The Indian banking, financial services, and insurance (BFSI) sector experienced a significant surge in employee attrition during FY23, with major private banks reporting a staff turnover rate of over 30 percent. The various reasons attributed include increased competition in the market, churn in technology and sales roles, routine variables of superannuation, death, disciplinary action, and the exit of underperforming employees. Even the qualitative aspect of post-COVID behaviour of the younger workforce to reassess their life priorities has been given as a reason for this high attrition.

But, then, is there more to this entire attrition narrative that no one is talking about?

Growth Masks Productivity

Over the years, the BFSI sector in India has been grappling with process inefficiencies and low human productivity. Surprisingly, despite the issues being evident, they were seldom discussed even at the industry conferences and seminars. Simply because these were masked as long as the sector experienced growth, and no one questioned it.

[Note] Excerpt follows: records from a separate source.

(** * Vehicle Auction System: bid placement, finalization and broadcast

    A shallow embedding of [main.py] and [models.py].  The three tables
    of [models.py] are lists of rows, the request handlers of [main.py]
    are computations in a small state-and-exception monad over the
    database and the connection manager, and the clock, the keys the
    database assigns and the fate of each websocket send are inputs.

    Money columns are [Numeric(12, 2)]: a price is the integer number of
    hundredths.  A submitted amount is a [Decimal] of any precision, a
    rational here, and the column rounds it.  A [DateTime] is an integer
    number of clock ticks. *)

From Stdlib Require Import ZArith QArith Qround List Bool Lia String.
From Stdlib Require Import Permutation Sorted.
Import ListNotations.
Open Scope Z_scope.

(** ** models.py *)

Module User.
(** [created_at] is never read by the application and is left out. *)
Record t := mk {
  id : Z;
  username : string;
  email : string;
  password : string;
  is_admin : bool
}.
End User.

Module Vehicle.
Record t := mk {
  id : Z;
  title : string;
  description : string;
  image_url : option string;
  starting_price : Z;
  current_price : Z;
  auction_end : Z;
  is_active : bool;
  owner_id : option Z
}.

(** [vehicle.current_price = p] *)
Definition set_current_price (p : Z) (v : t) : t :=
  mk (id v) (title v) (description v) (image_url v) (starting_price v)
     p (auction_end v) (is_active v) (owner_id v).

(** [vehicle.auction_end = d] *)
Definition set_auction_end (d : Z) (v : t) : t :=
  mk (id v) (title v) (description v) (image_url v) (starting_price v)
     (current_price v) d (is_active v) (owner_id v).

(** [v.is_active = a] *)
Definition set_is_active (a : bool) (v : t) : t :=
  mk (id v) (title v) (description v) (image_url v) (starting_price v)
     (current_price v) (auction_end v) a (owner_id v).

(** [v.owner_id = o] *)
Definition set_owner_id (o : option Z) (v : t) : t :=
  mk (id v) (title v) (description v) (image_url v) (starting_price v)
     (current_price v) (auction_end v) (is_active v) o.
End Vehicle.

Module Bid.
Record t := mk {
  id : Z;
  amount : Z;
  user_id : Z;
  vehicle_id : Z;
  created_at : Z
}.
End Bid.

(** ** schemas.py *)

Module BidCreate.
(** The request body of [POST /api/bids] when its amount has at most
    two decimal places, counted in hundredths; the framework has checked
    [amount > 0] before the handler runs.  [DecimalBid.t] below is a
    body of any precision. *)
Record t := mk {
  amount : Z;
  vehicle_id : Z
}.
End BidCreate.

(** ** The database session *)

Record DB := mkDB {
  users : list User.t;
  vehicles : list Vehicle.t;
  bids : list Bid.t     (* in insertion order, newest last *)
}.

(** [db.query(User).filter(User.id == user_id).first()] *)
Definition user_by_id (user_id : Z) (db : DB) : option User.t :=
  find (fun u => User.id u =? user_id) (users db).

(** [db.query(Vehicle).filter(Vehicle.id == vehicle_id).first()] *)
Definition vehicle_by_id (vehicle_id : Z) (db : DB) : option Vehicle.t :=
  find (fun v => Vehicle.id v =? vehicle_id) (vehicles db).

(** [db.query(Bid).filter(Bid.vehicle_id == vehicle_id)] *)
Definition bids_of (vehicle_id : Z) (db : DB) : list Bid.t :=
  filter (fun b => Bid.vehicle_id b =? vehicle_id) (bids db).

(** Flushing a modified ORM object writes
    [UPDATE vehicles SET ... WHERE vehicles.id = ?]. *)
Definition update_vehicle (vehicle_id : Z) (f : Vehicle.t -> Vehicle.t)
    (vs : list Vehicle.t) : list Vehicle.t :=
  map (fun r => if Vehicle.id r =? vehicle_id then f r else r) vs.

(** [ORDER BY key DESC] is the storage engine's.  SQL fixes the rows of
    the answer and the order of rows with different keys; the order of
    rows with equal keys is the engine's choice. *)
Class Engine := {
  order_by_desc : (Bid.t -> Z) -> list Bid.t -> list Bid.t;
  order_by_desc_perm :
    forall key l, Permutation l (order_by_desc key l);
  order_by_desc_sorted :
    forall key l,
      StronglySorted (fun a b => key b <= key a) (order_by_desc key l)
}.

(** ** Requests, responses, exceptions *)

Record Request := mkRequest {
  session_user_id : option Z      (* request.session.get("user_id") *)
}.
Lemma process_class_names_witness :
  ∃ t, t ∈ Samples.acct_doc
       ∧ dep_ t ∈ ["nsubj"; "dobj"; "pobj"; "nsubjpass"]
       ∧ "Administrator" = capitalize (lemma_ t).
Proof.
  apply (process_class_names Samples.no_senses (init (Some Samples.acct_parser))
           Samples.acct_parser "The Account is managed by the Administrator."
           "Administrator" eq_refl).
  apply elem_of_dom. by eexists.
Defined.

(** X4: after [process], every attribute of every class is the surface
    text of a dobj token of the parse, and every method is the lemma of a
    VERB token of the parse. *)
Theorem process_members_from_tokens (synsets : string → option (list Synset))
    (self : ThesisUMLSystem) (parse : string → Doc) (txt n : string)
    (e : ClassEntry) :
  nlp self = Some parse →
  classes (process synsets self txt).2 !! n = Some e →
  (∀ a, a ∈ attributes e →
        ∃ t, t ∈ parse txt ∧ dep_ t = "dobj" ∧ a = text t)
  ∧ (∀ m, m ∈ methods e →
          ∃ t, t ∈ parse txt ∧ pos_ t = "VERB" ∧ m = lemma_ t).
Proof.
  intros Hn. revert n e.
  apply (steps_invariant (parse txt) (members_from_doc (parse txt)) _ _
           (step_members (parse txt)) (process_steps synsets self parse txt Hn)).
  intros n e Hin. cbn in Hin. by rewrite lookup_empty in Hin.
Qed.

Lemma process_members_from_tokens_witness :
  ∃ t, t ∈ Samples.acct_doc ∧ pos_ t = "VERB" ∧ "manage" = lemma_ t.
Proof.
  refine (proj2 (process_members_from_tokens Samples.no_senses
                   (init (Some Samples.acct_parser)) Samples.acct_parser
                   "The Account is managed by the Administrator."
                   "Administrator" (mkEntry ∅ {[ "manage" ]}) eq_refl _)
            "manage" _).
  - vm_compute. reflexivity.
  - cbn. set_solver.
Defined.

(** X5: after [process], every relationship is a Generalization with an
    empty label, a Composition whose label is empty, "0..*" or "1..*"
    (never "1"), or an Association labelled with the lemma of a VERB token
    of the parse. *)
Theorem process_relationship_shapes (synsets : string → option (list Synset))
    (self : ThesisUMLSystem) (parse : string → Doc) (txt : string)
    (r : Relationship) :
  nlp self = Some parse →
  r ∈ relationships (process synsets self txt).2 →
  (rel_kind r = "Generalization" ∧ rel_label r = EmptyString)
  ∨ (rel_kind r = "Composition" ∧ rel_label r ∈ [EmptyString; "0..*"; "1..*"])
  ∨ (rel_kind r = "Association"
     ∧ ∃ t, t ∈ parse txt ∧ pos_ t = "VERB" ∧ rel_label r = lemma_ t).
Proof.
  intros Hn. revert r.
  apply (steps_invariant (parse txt)
           (λ s, ∀ r, r ∈ relationships s → rel_well_formed (parse txt) r) _ _
           (step_rels_well_formed (parse txt))
           (process_steps synsets self parse txt Hn)).
  intros r Hin. cbn in Hin. by apply elem_of_nil in Hin.
Qed.

Lemma process_relationship_shapes_witness :
  (rel_kind ("Administrator", "Association", "Account", "manage") = "Generalization"
   ∧ rel_label ("Administrator", "Association", "Account", "manage") = EmptyString)
  ∨ (rel_kind ("Administrator", "Association", "Account", "manage") = "Composition"
     ∧ rel_label ("Administrator", "Association", "Account", "manage")
       ∈ [EmptyString; "0..*"; "1..*"])
  ∨ (rel_kind ("Administrator", "Association", "Account", "manage") = "Association"
     ∧ ∃ t, t ∈ Samples.acct_doc ∧ pos_ t = "VERB"
            ∧ rel_label ("Administrator", "Association", "Account", "manage")
              = lemma_ t).
Proof.
  apply (process_relationship_shapes Samples.no_senses
           (init (Some Samples.acct_parser)) Samples.acct_parser
           "The Account is managed by the Administrator."
           ("Administrator", "Association", "Account", "manage") eq_refl).
  vm_compute. left.
Defined.
(** * GenerateActivity: a shallow embedding of [generate_activity.py]

    The script walks a range of calendar days, draws a number of commits for
    each day and, for each commit, rewrites a scratch file and calls [git]
    with back-dated author and committer timestamps.

    The embedding has three layers:
    - [Datetime]: the part of Python's [datetime.date] the script uses
      (construction, comparison, adding one day, subtraction, [str]);
    - [Runtime]: the interpreter and operating-system services the script
      calls ([random], [os], [subprocess], [time], [print], [sys.exit]),
      as a state-and-exception monad over an explicit world whose answers
      come from an oracle;
    - [GenerateActivity]: the three parts of the script itself ([commit],
      [generate_commits] and the [__main__] block), in the order and shape
      of the source. *)

From Stdlib Require Import ZArith Lia ZifyBool String Ascii List.
From Stdlib.Strings Require Import Byte.
From stdpp Require Import gmap strings list.

Open Scope Z_scope.

(** ** Text formatting *)

Module Format.

(** The decimal digit [d] (0..9) as a character. *)
Definition digit_char (d : Z) : ascii := ascii_of_nat (48 + Z.to_nat d).
(** C10: the clamps are upper bounds only.  A [global_render_delay] that
    parses to a negative duration is stored as it is by [parseRenderDelay],
    and so is a negative [timeout] by [parseTimeout]; neither returns an
    error.  So a request with a negative render delay, whatever its timeout
    is, passes [ParseRequest] whenever its other steps succeed, with the
    negative delay in place; and likewise a request with a negative timeout,
    whatever its render delay is.  In every request that [ParseRequest]
    accepts, a duration that parsed to a negative value is the value
    stored. *)
Theorem negative_durations_accepted :
  (forall r d,
     RenderDelay r <> "" -> ParseDuration (RenderDelay r) = (d, None) -> d < 0 ->
     parseRenderDelay ParseDuration r = Ret None (set_renderDelay d r)) /\
  (forall r d,
     Timeout r <> "" -> ParseDuration (Timeout r) = (d, None) -> d < 0 ->
     parseTimeout ParseDuration r = Ret None (set_req_timeout d r)) /\
  (forall r d r1 r3 r4,
     ForwardUserAgent r = false ->
     parseEmulateViewport r = Ret None r1 ->
     RenderDelay r <> "" -> ParseDuration (RenderDelay r) = (d, None) -> d < 0 ->
     parseTimeout ParseDuration (set_renderDelay d r1) = Ret None r3 ->
     parseQueryBlocks ParseDuration ParseRequestURI ParseFloat
       infoBoxSelector infoSectionSelector navButtonSelector navSectionSelector r3
     = Ret None r4 ->
     ParseRequest ParseDuration ParseRequestURI ParseFloat
       infoBoxSelector infoSectionSelector navButtonSelector navSectionSelector None r
       = Ret None r4 /\
     renderDelay r4 = d) /\
  (forall r d r1 r2 r4,
     ForwardUserAgent r = false ->
     parseEmulateViewport r = Ret None r1 ->
     parseRenderDelay ParseDuration r1 = Ret None r2 ->
     Timeout r <> "" -> ParseDuration (Timeout r) = (d, None) -> d < 0 ->
     parseQueryBlocks ParseDuration ParseRequestURI ParseFloat
       infoBoxSelector infoSectionSelector navButtonSelector navSectionSelector
       (set_req_timeout d r2)
     = Ret None r4 ->
     ParseRequest ParseDuration ParseRequestURI ParseFloat
       infoBoxSelector infoSectionSelector navButtonSelector navSectionSelector None r
       = Ret None r4 /\
     timeout r4 = d) /\
  (forall decode_err r r',
     ParseRequest ParseDuration ParseRequestURI ParseFloat
       infoBoxSelector infoSectionSelector navButtonSelector navSectionSelector decode_err r
     = Ret None r' ->
     (forall d, ParseDuration (RenderDelay r) = (d, None) -> d < 0 -> renderDelay r' = d) /\
     (forall d, Timeout r <> "" -> ParseDuration (Timeout r) = (d, None) -> d < 0 ->
                timeout r' = d)).
Proof.
  split; [exact parseRenderDelay_negative|]. split; [exact parseTimeout_negative|].
  split; [|split; [|exact accepted_negative]].
  - intros r d r1 r3 r4 Hfua Hev Hne Hp Hd Ht Hq.
    destruct (kd_parseEmulateViewport _ _ _ Hev) as (_ & _ & E1 & _).
    split.
    + unfold ParseRequest. unfold bind at 1. unfold get. rewrite Hfua.
      unfold bind at 1. rewrite Hev.
      unfold bind at 1. rewrite (parseRenderDelay_negative r1 d) by (rewrite ?E1; assumption).
      unfold bind at 1. rewrite Ht.
      unfold bind at 1. rewrite Hq. reflexivity.
    + destruct (kd_parseQueryBlocks _ _ _ Hq) as (A1 & _). rewrite A1.
      revert Ht. unfold parseTimeout, bind, get.
      destruct (String.eqb (Timeout (set_renderDelay d r1)) "").
      * intros [= <-]. reflexivity.
      * destruct (ParseDuration (Timeout (set_renderDelay d r1))) as [t [e|]]; [discriminate|].
        intros [= <-]. reflexivity.
  - intros r d r1 r2 r4 Hfua Hev Hrd Hne Hp Hd Hq.
    destruct (kd_parseEmulateViewport _ _ _ Hev) as (_ & _ & _ & E2 & _).
    assert (E3 : Timeout r2 = Timeout r).
    { revert Hrd. unfold parseRenderDelay, bind, get.
      destruct (String.eqb (RenderDelay r1) ""); [discriminate|].
      destruct (ParseDuration (RenderDelay r1)) as [t [e|]]; [discriminate|].
      intros [= <-]. exact E2. }
    split.
    + unfold ParseRequest. unfold bind at 1. unfold get. rewrite Hfua.
      unfold bind at 1. rewrite Hev.
      unfold bind at 1. rewrite Hrd.
      unfold bind at 1. rewrite (parseTimeout_negative r2 d) by (rewrite ?E3; assumption).
      unfold bind at 1. rewrite Hq. reflexivity.
    + destruct (kd_parseQueryBlocks _ _ _ Hq) as (_ & A2 & _). rewrite A2. reflexivity.
Qed.

End ParsingFacts.

(** ** Worked examples *)

Module Examples.

Definition is_digit (c : ascii) : bool :=
  let n := nat_of_ascii c in ((48 <=? n) && (n <=? 57))%nat.

Definition digits_value (ds : list ascii) : Z :=
  fold_left (fun acc c => 10 * acc + (Z.of_nat (nat_of_ascii c) - 48)) ds 0.

(** [time.ParseDuration] on the durations the examples use: an optional
    sign, decimal digits and the unit [s]. *)
Definition ParseDuration_seconds (s : string) : Duration * error :=
  let cs := chars s in
  let '(neg, cs) :=
    match cs with
    | "-"%char :: rest => (true, rest)
    | "+"%char :: rest => (false, rest)
    | _ => (false, cs)
    end in
  let '(ds, unit) := span is_digit cs in
  match ds, unit with
  | _ :: _, ["s"%char] =>
      let v := digits_value ds * Second in (if neg then - v else v, None)
  | _, _ => (0, Some ("time: invalid duration " ++ quoted s))
  end.

(** Stand-ins for [url.ParseRequestURI] and [strconv.ParseFloat] that accept
    everything. *)
Definition ParseRequestURI_any (_ : string) : error := None.
Definition ParseFloat_zero (_ : string) : float * error := (0%float, None).

Definition parse (r : Request) : result error :=
  ParseRequest ParseDuration_seconds ParseRequestURI_any ParseFloat_zero
               "#info-box" "#info-section" "#nav-button" "#nav-section" None r.

(** A browser that counts the calls made on it.  Every call succeeds, finds
    one node and produces no data. *)
Definition drive_ok (_ : option nat) (_ : drvCall) (calls : nat) : nat * drvReply :=
  (S calls, mkReply None 1 None "").

(** The same browser with no element to click on. *)
Definition drive_click_fails (ctx : option nat) (c : drvCall) (calls : nat) : nat * drvReply :=
  match c with
  | drv_Click _ => (S calls, mkReply (Some "context deadline exceeded") 0 None "")
  | _ => drive_ok ctx c calls
  end.

Definition block (actions : list Action) (repeat : option Z) (while : option Action) : QueryBlock :=
  mkQueryBlock actions repeat while [] None false 0.

Definition request (query : list QueryBlock) (delay session timeout : string) (reuse_tab : bool)
  : Request :=
  mkRequest query None false delay reuse_tab false session timeout "" 0 0 Result_zero 0.

(** Navigate, then click twice: no while guard, [repeat] 2. *)
Definition click_twice : Request :=
  request [block [["navigate"; "https://example.com/"]; ["click"; "button.more"]] (Some 2) None]
          "1s" "" "" false.

(** What [ParseRequest] leaves in the request. *)
Definition parsed (r : Request) : Request :=
  match parse r with Ret _ r' => r' | Panicked _ => r end.

(** A client that names a session of its own making and asks for the tab. *)
Definition own_session : Request :=
  request [block [["navigate"; "https://example.com/"]; ["outer_html"]] None None]
          "1s" "not hex!" "" true.

(** A negative render delay and no timeout; a negative timeout. *)
Definition negative_delay : Request :=
  request [block [["navigate"; "https://example.com/"]; ["outer_html"]] None None]
          "-5s" "" "" false.
Definition negative_timeout : Request :=
  request [block [["navigate"; "https://example.com/"]; ["outer_html"]] None None]
          "1s" "" "-5s" false.



End Examples.

(** A session id that is no hexadecimal number is taken over as it is; the
    tab's suffix is the first draw of the random source. *)
Lemma session_id_adopted_verbatim_witness :
  let r := Examples.parsed Examples.own_session in
  let st := registry_init (fun _ => 0x1234abcd) in
  newTab r = true /\ windows st !! SessionID r = None /\
  (8 <= String.length (SessionID r))%nat /\ all_xdigit (SessionID r) = false /\
  SessionID (end_req (Execute nat Examples.drive_ok 0 r st 0%nat)) = SessionID r /\
  exists hex, spec_WindowID hex /\
    hex_value hex = (rand_source st (rand_draws st) mod 2 ^ 32) /\
    res_TabID (res (end_req (Execute nat Examples.drive_ok 0 r st 0%nat)))
    = SessionID r ++ "_" ++ hex.
Proof.
  cbn zeta.
  assert (H8 : (8 <= 8)%nat) by apply le_n.
  pose proof (session_id_adopted_verbatim nat Examples.drive_ok 0
                (Examples.parsed Examples.own_session) (registry_init (fun _ => 0x1234abcd))
                0%nat eq_refl eq_refl) as (_ & _ & H & _).
  destruct (H H8) as [Hs Ht]. destruct (Ht eq_refl) as (hex & Hx & Hv & Hid & _).
  split; [reflexivity|]. split; [reflexivity|]. split; [exact H8|]. split; [reflexivity|].
  split; [exact Hs|]. exists hex. split; [exact Hx|]. split; [exact Hv | exact Hid].
Defined.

Incremental net hiring in BFSI is often mistaken as a sign of macroeconomic growth. However, the outbreak of the COVID-19 pandemic forced organisations to hold back on retrenchment, concealing the true impact of inefficiencies, and offering a false sense of stability. With COVID-19 behind us and a new financial year underway, the sector is witnessing the return of aggressive sales targets and extravagant global travel incentives disguised as sales rewards. But the underlying operational challenges still persist.

The root of this problem lies in the recruitment process, especially for customer-facing roles, primarily from MBA schools. Desperate for talent, the BFSI sector recruits from the numerous B-schools that have sprung up over the past 15 years. But the quality of talent has often been foundlackingThese new recruits are sometimes assigned the role of relationship managers, but unfortunately, they end up being used as mere couriers and clerks due to the inability to effectively engage with customers. To succeed in a highly competitive and dynamic economic landscape, banks must prioritise hiring and nurturing top-notch talent, focusing on retaining the best human resources. This shift is crucial for the BFSI sector to thrive.

Staff On Others’ Payrolls

As a result of banks becoming sellers of non-banking products like insurance and mutual funds, it is possible that many bank sales and operations staff have been pushed into non-bank payroll, either owned by third-party distributors or paid for by the product manufacturer. These staff cost is now out of the bank balance sheet, and is net-of-regulatory allowed commission, thereby generating higher commissions in reality. Such practices raise questions about transparency and compliance within the sector and the actions of the financial regulators.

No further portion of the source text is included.